WHAT THE TASK REQUIRES
Repeat precisely the span of lines below that opens with the line containing "destruct (Z.eqb_spec (g" and closes with the line containing "compare_exchange (pack from)", both included.

EXTRACTED RECORDS
Lemma lease_next_Ok g n : 1 <= g <= LEASE_MAX -> lease_next g = Ok n <-> n = g + 1 /\ g < LEASE_MAX.
Proof.
  intros Hg. change LEASE_MAX with (2 ^ 56 - 1) in *. unfold lease_next, lease_new, checked_add_u64, U64_MAX.
  destruct (Z.leb_spec (g + 1) (2 ^ 64 - 1)); [ | lia]. cbn [ok_or].
  destruct (Z.eqb_spec (g + 1) 0); [lia | ]. rewrite Z.gtb_ltb. change LEASE_MAX with (2 ^ 56 - 1).
  destruct (Z.ltb_spec (2 ^ 56 - 1) (g + 1)) as [Hlt | Hle]; split.
  - done.
  - intros [_ ?]. lia.
  - intros [= <-]. lia.
  - by intros [-> _].
Qed.

(** * One transition *)

Definition is_claim (from to : Phase) : bool := bool_decide (from = Sterile) && bool_decide (to = Claiming).

(** The moves of the machine: the table, and the generation bumped by a claim alone. *)
Definition legal (from to : Packed) : Prop :=
  may_transition_to (packed_phase from) (packed_phase to) = true /\
  packed_generation to =
    packed_generation from + Z.b2z (is_claim (packed_phase from) (packed_phase to)) /\
  packed_ok to.

#[export] Instance legal_dec from to : Decision (legal from to).
Proof. unfold legal, packed_ok. apply _. Defined.

Lemma compare_exchange_pack cur from to : packed_ok cur -> packed_ok from ->
  compare_exchange (pack from) (pack to) (pack cur) =
  if decide (cur = from) then (pack to, Ok tt) else (pack cur, Err (pack cur)).
Proof.
  intros Hc Hf. unfold compare_exchange. case_decide as Heq; [by rewrite Heq, Z.eqb_refl | ].
  destruct (Z.eqb_spec (pack cur) (pack from)) as [Hp | ]; [ | done]. by apply pack_inj in Hp.
Qed.

Lemma transition_spec cur from to : packed_ok cur -> packed_ok from ->
  if decide (legal from to /\ cur = from)
  then transition from to (pack cur) = (pack to, Ok tt)
  else exists race, transition from to (pack cur) = (pack cur, Err race) /\
       (legal from to -> race = StateRace_Lost from cur).
Proof.
  intros Hc Hf. unfold transition.
  destruct (may_transition_to (packed_phase from) (packed_phase to)) eqn:Hmay; cbn [negb]; last first.
  { rewrite decide_False; [ | unfold legal; intuition congruence]. eexists. split; [done | ].
    unfold legal. intuition congruence. }
  change (bool_decide (packed_phase from = Sterile) && bool_decide (packed_phase to = Claiming))
    with (is_claim (packed_phase from) (packed_phase to)).
  set (expected := if is_claim _ _ then _ else _).
  assert (expected = Ok (packed_generation to) <-> legal from to) as Hleg.
  { unfold legal, packed_ok, expected in *. destruct (is_claim _ _); cbn [Z.b2z].
    - rewrite map_err_Ok, lease_next_Ok by done. intuition lia.
    - split; [intros [= <-]; split; [done | ]; split; lia | intros (_ & -> & _); f_equal; lia]. }
  unfold st_bind, st_lift. destruct expected as [g | race] eqn:He; cbn beta iota.
  - destruct (Z.eqb_spec (packed_generation to) g) as [<- | Hne]; cbn [negb].
    + unfold st_map_err. rewrite compare_exchange_pack by done. pose proof (proj1 Hleg eq_refl) as Hl.
      destruct (decide (cur = from)); [rewrite decide_True by done; done | ].
      rewrite decide_False by tauto. eexists. split; [done | ]. intros _. by rewrite unpack_pack.
    + rewrite decide_False; [ | intros [Hl _]; apply Hleg in Hl; congruence].
      eexists. split; [done | ]. intros Hl. apply Hleg in Hl. congruence.
  - rewrite decide_False; [ | intros [Hl _]; apply Hleg in Hl; congruence].
    eexists. split; [done | ]. intros Hl. apply Hleg in Hl. congruence.
Qed.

ANSWER AREA
  destruct (Z.eqb_spec (g + 1) 0); [lia | ]. rewrite Z.gtb_ltb. change LEASE_MAX with (2 ^ 56 - 1).
  destruct (Z.ltb_spec (2 ^ 56 - 1) (g + 1)) as [Hlt | Hle]; split.
  - done.
  - intros [_ ?]. lia.
  - intros [= <-]. lia.
  - by intros [-> _].
Qed.

(** * One transition *)

Definition is_claim (from to : Phase) : bool := bool_decide (from = Sterile) && bool_decide (to = Claiming).

(** The moves of the machine: the table, and the generation bumped by a claim alone. *)
Definition legal (from to : Packed) : Prop :=
  may_transition_to (packed_phase from) (packed_phase to) = true /\
  packed_generation to =
    packed_generation from + Z.b2z (is_claim (packed_phase from) (packed_phase to)) /\
  packed_ok to.

#[export] Instance legal_dec from to : Decision (legal from to).
Proof. unfold legal, packed_ok. apply _. Defined.

Lemma compare_exchange_pack cur from to : packed_ok cur -> packed_ok from ->
  compare_exchange (pack from) (pack to) (pack cur) =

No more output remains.